Until now, their actions had not supported a belief in that value. In fact, Hefley has spent most of this season as a Dodgers afterthought, creating the frustration that led to her Facebook exchange.
"I'm not going to be badmouthing anybody, but I'm just tired of it. You get to the point where it's just not worth it anymore," she initially said Thursday morning.
Hefley said the final straw occurred during the last homestand when management stopped allowing her to play during the visiting team's introductions, then ended the regular practice of showing her image on the big screen during her playing of "Take Me Out to the Ballgame." Those changes, while small, are symbolic of the slow silencing that has occurred since Guggenheim Baseball Management purchased the team three seasons ago.
Hefley, whose Dodgers career began during the team's last World Series championship season in 1988, estimated she once played 45 to 50 songs a night. Now she plays, at most, snippets of three or four songs. She once played virtually the entire game. Now she estimates she plays a total of five minutes.
During the Dodgers' glory days, she became famous for serenading Orel Hershiser's appearances with the song, "Master of the House," from the musical "Les Miserables." Today, she is not allowed to play when the pitchers come into the game.
During the Dodgers' most glorious moment, she serenaded
"They don't like my music, that's what it comes down to," she initially said. "I think it's the style … they want more of the new stuff."
After she un-retired, Hefley said more playing time was discussed, but not promised, something Rosen confirmed.
"The in-game experience keeps changing, continues to evolve, and Nancy's role will still be there,'' said Rosen.
In some ways, the Dodgers are in a tough spot with Hefley. Like all teams in a sport with an aging fan base, they are trying to attract a younger demographic, and thus are filling most of the game's dead space with popular music ranging from rap to hip-hop to dance. As even Hefley would admit, there are times her classic favorites would slow the vibe, and she can't easily change her tune. She acknowledged that a couple of years ago, officials requested she learn 20 newer songs, but she said they weren't her style. The Dodgers' taste seem to lean more toward the thump of Dieter Ruehle, the celebrated Kings organist, who was given more playing time when he filled in for Hefley last weekend.

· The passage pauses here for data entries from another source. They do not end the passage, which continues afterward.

(* ===== verification/DomWf.v ===== *)
(** * Well-formed DOM stores

    The tree structure of a store is given by two functions of [Dom]:
    [children_of] (a dangling identifier has no children) and
    [parentNode].  [dom_wf] says that the document's root is a node, every
    node's identifier is below [d_next] (so [createElement] returns a
    fresh one), [c] is listed among the children of [p] exactly when [p]
    is [c]'s parent, and no node is its own parent.

    Every operation the control uses preserves [dom_wf]: the setters do
    not touch the tree, [createElement] adds an isolated node,
    [appendChild] and [removeChild] move one node.  The effect of each on
    [children_of] and [parentNode] is one equation ([children_of_update],
    [parentNode_update]), from which the invariant follows.  The DOM's
    error results are stated here too, and the round trip of appending a
    detached node and removing it again. *)

From S2P Require Import Prelude Dom.

Section Wf.
Context {L : Type}.
Implicit Types d : dom L.

Definition dom_wf d : Prop :=
  is_Some (d_nodes d !! d_document d) /\
  (∀ n, is_Some (d_nodes d !! n) -> (n < d_next d)%N) /\
  (∀ p c, c ∈ children_of d p <-> parentNode d c = Some p) /\
  (∀ c, parentNode d c ≠ Some c).

(** A decision procedure for [dom_wf]: each node is checked locally. *)
Definition node_ok d (n : N) (x : node L) : bool :=
  bool_decide (n < d_next d)%N &&
  forallb (fun c => bool_decide (parentNode d c = Some n)) (n_children x) &&
  match n_parent x with
  | Some p => bool_decide (p ≠ n) && bool_decide (n ∈ children_of d p)
  | None => true
  end.

Definition dom_wfb d : bool :=
  bool_decide (is_Some (d_nodes d !! d_document d)) &&
  bool_decide (map_Forall (fun n x => node_ok d n x = true) (d_nodes d)).

(** Two stores with the same nodes, counter and root. *)
Definition frame d d' : Prop :=
  (∀ m, is_Some (d_nodes d' !! m) <-> is_Some (d_nodes d !! m)) /\
  d_next d' = d_next d /\ d_document d' = d_document d.

Lemma update_node_Ret n f d d' :
  update_node n f d = Ret d' ->
  exists x, d_nodes d !! n = Some x /\
            d' = mk_dom (<[n := f x]> (d_nodes d)) (d_next d) (d_document d).
Proof. unfold update_node. destruct (d_nodes d !! n) eqn:E; intros H; simplify_eq; eauto. Qed.

(** The effect of an update of node [n] on the two views of the tree. *)
Lemma children_of_update n f d d' m :
  update_node n f d = Ret d' ->
  children_of d' m = if decide (m = n) then default [] (n_children ∘ f <$> d_nodes d !! n)
                     else children_of d m.
Proof.
  intros (x & Hx & ->)%update_node_Ret. unfold children_of, node_at; simpl.
  case_decide; subst; [by rewrite lookup_insert_eq, Hx | by rewrite lookup_insert_ne].
Qed.

Lemma parentNode_update n f d d' m :
  update_node n f d = Ret d' ->
  parentNode d' m = if decide (m = n) then d_nodes d !! n ≫= n_parent ∘ f
                    else parentNode d m.
Proof.
  intros (x & Hx & ->)%update_node_Ret. unfold parentNode, node_at; simpl.
  case_decide; subst; [by rewrite lookup_insert_eq, Hx | by rewrite lookup_insert_ne].
Qed.

Lemma frame_refl d : frame d d.
Proof. done. Qed.

Lemma frame_trans d1 d2 d3 : frame d1 d2 -> frame d2 d3 -> frame d1 d3.
Proof.
  intros (H1 & ? & ?) (H2 & ? & ?). split; [|split; congruence].
  intros m. by rewrite H2, H1.
Qed.

Lemma update_node_frame n f d d' : update_node n f d = Ret d' -> frame d d'.
Proof.
  intros (x & Hx & ->)%update_node_Ret. split; [|done]. intros m; simpl.
  rewrite lookup_insert_is_Some'. split; [intros [->|]; eauto | tauto].
Qed.

Lemma elem_children_of d p c :
  c ∈ children_of d p <-> exists x, d_nodes d !! p = Some x /\ c ∈ n_children x.
Proof.
  unfold children_of, node_at. destruct (d_nodes d !! p); simpl.
  - split; [eauto | by intros (? & [= ->] & ?)].
  - split; [by inversion 1 | by intros (? & ? & ?)].
Qed.

Lemma parentNode_Some d c p :
  parentNode d c = Some p <-> exists x, d_nodes d !! c = Some x /\ n_parent x = Some p.
Proof.
  unfold parentNode, node_at. destruct (d_nodes d !! c); simpl.
  - split; [eauto | by intros (? & [= ->] & ?)].
  - split; [discriminate | by intros (? & ? & ?)].
Qed.

(** The checker decides the invariant. *)
Lemma dom_wfb_spec d : dom_wfb d = true <-> dom_wf d.
Proof.
  unfold dom_wfb, dom_wf. rewrite andb_true_iff, !bool_decide_eq_true.
  apply and_iff_compat_l. unfold map_Forall, node_ok. split.
  - intros Hok. split; [|split].
    + intros n [x Hx]. specialize (Hok n x Hx). apply andb_true_iff in Hok as [[Hn _]%andb_true_iff _].
      by apply bool_decide_eq_true in Hn.
    + intros p c. rewrite elem_children_of, parentNode_Some. split.
      * intros (x & Hx & Hc). specialize (Hok p x Hx).
        apply andb_true_iff in Hok as [[_ Hf]%andb_true_iff _].
        eapply forallb_forall in Hf; [|by apply list_elem_of_In].
        by apply bool_decide_eq_true, parentNode_Some in Hf.
      * intros (x & Hx & Hp). specialize (Hok c x Hx). rewrite Hp in Hok.
        apply andb_true_iff in Hok as [_ [_ Hin]%andb_true_iff].
        by apply bool_decide_eq_true, elem_children_of in Hin.
    + intros c (x & Hx & Hp)%parentNode_Some. specialize (Hok c x Hx). rewrite Hp in Hok.
      apply andb_true_iff in Hok as [_ [Hne _]%andb_true_iff]. by apply bool_decide_eq_true in Hne.
  - intros (Hfresh & Hco & Hself) n x Hx. apply andb_true_iff. split; [apply andb_true_iff; split|].
    + apply bool_decide_eq_true. apply Hfresh. by eexists.
    + apply forallb_forall. intros c Hc%list_elem_of_In. apply bool_decide_eq_true.
      apply Hco, elem_children_of. eauto.
    + destruct (n_parent x) as [p|] eqn:Hp; [|done]. apply andb_true_iff; split; apply bool_decide_eq_true.
      * intros ->. apply (Hself n), parentNode_Some. eauto.
      * apply Hco, parentNode_Some. eauto.
Qed.

(** A store is well formed when its frame is that of a well-formed store
    and its children and parents agree. *)
Lemma dom_wf_frame d d' :
  frame d d' ->
  (∀ p c, c ∈ children_of d' p <-> parentNode d' c = Some p) ->
  (∀ c, parentNode d' c ≠ Some c) ->
  dom_wf d -> dom_wf d'.
Proof.
  intros (Hdom & Hn & Hd) Hco Hself (Hdoc & Hfresh & _). unfold dom_wf.
  rewrite Hn, Hd, Hdom. setoid_rewrite Hdom. done.
Qed.

(** A setter that keeps a node's parent and children keeps the store well
    formed. *)
Lemma update_node_wf n f d d' :
  (∀ x, n_parent (f x) = n_parent x /\ n_children (f x) = n_children x) ->
  dom_wf d -> update_node n f d = Ret d' -> dom_wf d'.
Proof.
  intros Hf Hwf Hu.
  assert (Hc : ∀ m, children_of d' m = children_of d m).
  { intros m. rewrite (children_of_update _ _ _ _ _ Hu). case_decide; [|done]. subst.
    unfold children_of, node_at. destruct (d_nodes d !! n); simpl; [by rewrite (proj2 (Hf _))|done]. }
  assert (Hp : ∀ m, parentNode d' m = parentNode d m).
  { intros m. rewrite (parentNode_update _ _ _ _ _ Hu). case_decide; [|done]. subst.
    unfold parentNode, node_at. destruct (d_nodes d !! n); simpl; [by rewrite (proj1 (Hf _))|done]. }
  apply (dom_wf_frame d); [by eapply update_node_frame | | | done];
    try setoid_rewrite Hc; setoid_rewrite Hp; apply Hwf.
Qed.

Lemma createElement_fresh d : dom_wf d -> d_nodes d !! d_next d = None.
Proof.
  intros (_ & Hfresh & _). destruct (d_nodes d !! d_next d) eqn:E; [|done].
  specialize (Hfresh (d_next d) ltac:(by eexists)). lia.
Qed.
Lemma createElement_wf t d : dom_wf d -> dom_wf (createElement t d).2.
Proof.
  intros Hwf. pose proof (createElement_fresh d Hwf) as Hnew.
  destruct Hwf as (Hdoc & Hfresh & Hco & Hself).
  assert (Hc : ∀ m, children_of (createElement t d).2 m = children_of d m).
  { intros m. unfold children_of, node_at; simpl. destruct (decide (m = d_next d)) as [->|].
    - by rewrite lookup_insert_eq, Hnew.
    - by rewrite lookup_insert_ne. }
  assert (Hp : ∀ m, parentNode (createElement t d).2 m = parentNode d m).
  { intros m. unfold parentNode, node_at; simpl. destruct (decide (m = d_next d)) as [->|].
    - by rewrite lookup_insert_eq, Hnew.
    - by rewrite lookup_insert_ne. }
  unfold dom_wf. setoid_rewrite Hc. setoid_rewrite Hp. simpl.
  split; [|split; [|done]].
  - rewrite lookup_insert_is_Some'. by right.
  - intros m. rewrite lookup_insert_is_Some'. intros [->|Hm]; [lia|]. specialize (Hfresh m Hm). lia.
Qed.

(** The two kinds of link update the tree operations make. *)
Lemma update_children_effect n g d d' :
  update_node n (fun x => set_children (g (n_children x)) x) d = Ret d' ->
  frame d d' /\
  (∀ m, children_of d' m = if decide (m = n) then g (children_of d n) else children_of d m) /\
  (∀ m, parentNode d' m = parentNode d m).
Proof.
  intros Hu. split; [by eapply update_node_frame|].
  destruct (update_node_Ret _ _ _ _ Hu) as (x & Hx & _). split; intros m.
  - rewrite (children_of_update _ _ _ _ _ Hu). unfold children_of, node_at. by rewrite Hx.
  - rewrite (parentNode_update _ _ _ _ _ Hu). case_decide; [|done]. subst.
    unfold parentNode, node_at. by rewrite Hx.
Qed.

Lemma update_parent_effect n v d d' :
  update_node n (set_parent v) d = Ret d' ->
  frame d d' /\
  (∀ m, children_of d' m = children_of d m) /\
  (∀ m, parentNode d' m = if decide (m = n) then v else parentNode d m).
Proof.
  intros Hu. split; [by eapply update_node_frame|].
  destruct (update_node_Ret _ _ _ _ Hu) as (x & Hx & _). split; intros m.
  - rewrite (children_of_update _ _ _ _ _ Hu). case_decide; [|done]. subst.
    unfold children_of, node_at. by rewrite Hx.
  - rewrite (parentNode_update _ _ _ _ _ Hu). unfold parentNode, node_at. by rewrite Hx.
Qed.

(** [detach q c]: [c] leaves [q]'s child list and has no parent. *)
Lemma detach_effect q c d d' :
  detach q c d = Ret d' ->
  frame d d' /\
  (∀ m, children_of d' m = if decide (m = q) then filter (fun y => y ≠ c) (children_of d q)
                           else children_of d m) /\
  (∀ m, parentNode d' m = if decide (m = c) then None else parentNode d m).
Proof.
  unfold detach. intros (d1 & H1 & H2)%outcome_bind_Ret_inv.
  destruct (update_children_effect _ _ _ _ H1) as (F1 & C1 & P1).
  destruct (update_parent_effect _ _ _ _ H2) as (F2 & C2 & P2).
  split; [by eapply frame_trans|]. split; intros m.
  - by rewrite C2, C1.
  - by rewrite P2, P1.
Qed.

Lemma detach_wf q c d d' :
  dom_wf d -> parentNode d c = Some q -> detach q c d = Ret d' -> dom_wf d'.
Proof.
  intros Hwf Hq (F & C & P)%detach_effect. pose proof Hwf as (_ & _ & Hco & Hself).
  apply (dom_wf_frame d); [done | | | done].
  - intros p c'. rewrite C, P. repeat case_decide; subst.
    + rewrite list_elem_of_filter. split; [tauto | discriminate].
    + rewrite list_elem_of_filter, Hco. tauto.
    + rewrite Hco. split; [congruence | discriminate].
    + apply Hco.
  - intros c'. rewrite P. case_decide; [done | apply Hself].
Qed.

(** In a well-formed store a node is listed only by its parent. *)
Lemma filter_children_other d c m :
  dom_wf d -> parentNode d c ≠ Some m ->
  filter (fun y => y ≠ c) (children_of d m) = children_of d m.
Proof.
  intros (_ & _ & Hco & _) Hm. apply list_filter_id. intros y Hy ->. by apply Hco in Hy.
Qed.

Lemma appendChild_Ret p c d d' :
  appendChild p c d = Ret d' ->
  is_Some (d_nodes d !! p) /\ inclusive_ancestor d c p = false /\
  exists d1 d2, (match parentNode d c with Some q => detach q c d | None => Ret d end) = Ret d1 /\
    update_node p (fun x => set_children (n_children x ++ [c]) x) d1 = Ret d2 /\
    update_node c (set_parent (Some p)) d2 = Ret d'.
Proof.
  unfold appendChild, parentNode, node_at.
  destruct (d_nodes d !! p), (d_nodes d !! c) as [xc|]; simpl; try discriminate.
  destruct (inclusive_ancestor d c p); [discriminate|].
  intros (d1 & H1 & (d2 & H2 & H3)%outcome_bind_Ret_inv)%outcome_bind_Ret_inv. eauto 10.
Qed.

(** The effect of [p.appendChild(c)] on a well-formed store: [c] leaves
    the child list of its old parent, if any, and becomes the last child
    of [p]. *)
Lemma appendChild_effect p c d d' :
  dom_wf d -> appendChild p c d = Ret d' ->
  frame d d' /\
  (∀ m, children_of d' m =
        filter (fun y => y ≠ c) (children_of d m) ++ (if decide (m = p) then [c] else [])) /\
  (∀ m, parentNode d' m = if decide (m = c) then Some p else parentNode d m).
Proof.
  intros Hwf (_ & _ & d1 & d2 & H1 & H2 & H3)%appendChild_Ret.
  destruct (update_children_effect p (fun cs => cs ++ [c]) _ _ H2) as (F2 & C2 & P2).
  destruct (update_parent_effect _ _ _ _ H3) as (F3 & C3 & P3).
  assert (F1 : frame d d1 /\
    (∀ m, children_of d1 m = filter (fun y => y ≠ c) (children_of d m)) /\
    (∀ m, parentNode d1 m = if decide (m = c) then None else parentNode d m)).
  { destruct (parentNode d c) as [q|] eqn:Hq.
    - destruct (detach_effect _ _ _ _ H1) as (F1 & C1 & P1). split; [done|]. split; [|done].
      intros m. rewrite C1. case_decide; [by subst|]. symmetry.
      apply filter_children_other; [done | congruence].
    - injection H1 as <-. split; [done|]. split; intros m.
      + symmetry. apply filter_children_other; [done | congruence].
      + by case_decide; subst. }
  destruct F1 as (F1 & C1 & P1).
  split; [by eapply frame_trans, frame_trans|]. split; intros m.
  - rewrite C3, C2. case_decide; subst; rewrite C1; [done | by rewrite app_nil_r].
  - rewrite P3, P2, P1. by case_decide.
Qed.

Yet in another way, this should have been easy for the Dodgers. She's Nancy Bea, for Pete's sake. She's beloved, she's respected, she's adored by Vin Scully, she still plays the heck out of Rodgers and Hammerstein, and why can't you throw her a few more songs, a couple of more innings? There are few more trendy parks in baseball than the new Yankee Stadium, and yet organ music still fills the Bronx. There is still a small but valuable place in the modern baseball experience for "The Surrey With the Fringe on Top.'' Why can't the Dodgers find that place for Hefley and the many traditional fans who still love her?
And, just wondering, if Hefley is so important to them, shouldn't the Dodgers have been in closer communication with her? At least close enough her frustration would never reach a level that she would publicly retire without telling them?
"I'm so humbled by all this," said Hefley. "So overwhelmed."
The Dodgers' marketing people now know the feeling. Or at least they should.